Yeaaa its 16 .. if you're above 16 you can't be accused for doing anything illegally . Thats the rule how it goes in whole of Europe i guess, since i have been there. But here in kuwait its even worse, sometime back i happen to hear that you need to be atleast 21 yrs old if you want to apply for your driving license although they havent yet made it legally acceptable . You can still get your license as and when you turn 18yr old . I got my license while i was still in school & that was like 3 yrs back .
I personally feel that in dubai they should ban drinking instead of keeping so much restrictions or if they feel its alright drinking then there should be no restrictions regarding drinking ! It's better one way !!
In kuwait drinking is strictly banned but you will still see bottles of red/black label been served at arab's home ! Forget about that , some of them even make wine's at home ! *lol*


----------



## smussuw (Feb 1, 2004)

they should ban it.

but who do they consult?


----------



## Badbakht (Oct 9, 2005)

Well you should be glad you're not Sheikh Mohammed or Sheikh Maktoum, because as rulers of a city where all this is available, they're in for some serious trouble in the life beyond. They'll be held to account, so will Bin Sulayyem who is the owner of AfricanEastern. He was so eager to win the bidding for alcohol distribution rights once it was up for grabs. I bet he'd be eager to have it erased from his book of deeds at one stage.. hopefully when it isn't too late.
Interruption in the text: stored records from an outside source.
(** X16.  [apiErrorSchema] accepts an object only if its [message] is a
    string; [code] and [details] may be left out, and keys outside the
    shape are dropped from the result. *)
Theorem apiErrorSchema_message_required (input : list (string * value)) :
  (forall out, parse apiErrorSchema (VObj input) = Returns out ->
     exists m, z.get "message" input = VStr m)
  /\ (forall m, z.get "message" input = VStr m ->
        z.get "code" input = VUndefined ->
        z.get "details" input = VUndefined ->
        parse apiErrorSchema (VObj input) = Returns (VObj [("message", VStr m)]))
  /\ (forall m c, z.get "message" input = VStr m ->
        z.get "code" input = VStr c ->
        z.get "details" input = VUndefined ->
        parse apiErrorSchema (VObj input)
        = Returns (VObj [("message", VStr m); ("code", VStr c)])).
Proof.
  split; [|split].
  - intros out. unfold apiErrorSchema. cbn [parse z.object z.parse_shape].
    destruct (parse_shape_zod
                [("code", z.optional z.string_);
                 ("details", z.optional (z.record z.unknown))] input)
      as (o & issues & Hrest).
    { repeat apply Forall_cons_2; cbn [snd]; try apply Forall_nil_2;
        apply optional_zod; [apply string_zod | apply record_zod, unknown_zod]. }
    cbn [z.parse_shape] in Hrest. rewrite Hrest.
    destruct (z.get "message" input); cbn [parse z.string_ z.invalid];
      try discriminate.
    eauto.
  - intros m Hm Hc Hd. unfold apiErrorSchema.
    cbn [parse z.object z.parse_shape]. rewrite Hm, Hc, Hd. reflexivity.
  - intros m c Hm Hc Hd. unfold apiErrorSchema.
    cbn [parse z.object z.parse_shape]. rewrite Hm, Hc, Hd. reflexivity.
Qed.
For now, they can enjoy their hotels and stuff and getting praises from the public.


----------



## juiced (Aug 18, 2004)

Hi B........


----------



## xmindgamex (Sep 1, 2005)

Haallaaa shaaalooooniikkkk..kaif halik??? Finally im in dubai right now in sharjah near American univ of sharjah . All of you guys staying in dubai please tell me if i can drive around with a kuwaiti license ?? im 21 yr old i have 3yrs old kuwaiti license . if any of u know of any good rental shops within sharjah please let me know the rates and the contact numbers . I tried goin to couple of rental they said the minimum charge for a day is 100dirham !!! anyways pls let me know ..shukran ma'salama *takecare*


----------



## CHRISDUBAI (Oct 22, 2005)

hi ,we need to come one month in dubai,but hotels are very expensive and we want to rent an apartment near the marina;do you know sthing?thanks from a french lover of dubai;we want to come to live in dubai very soon


----------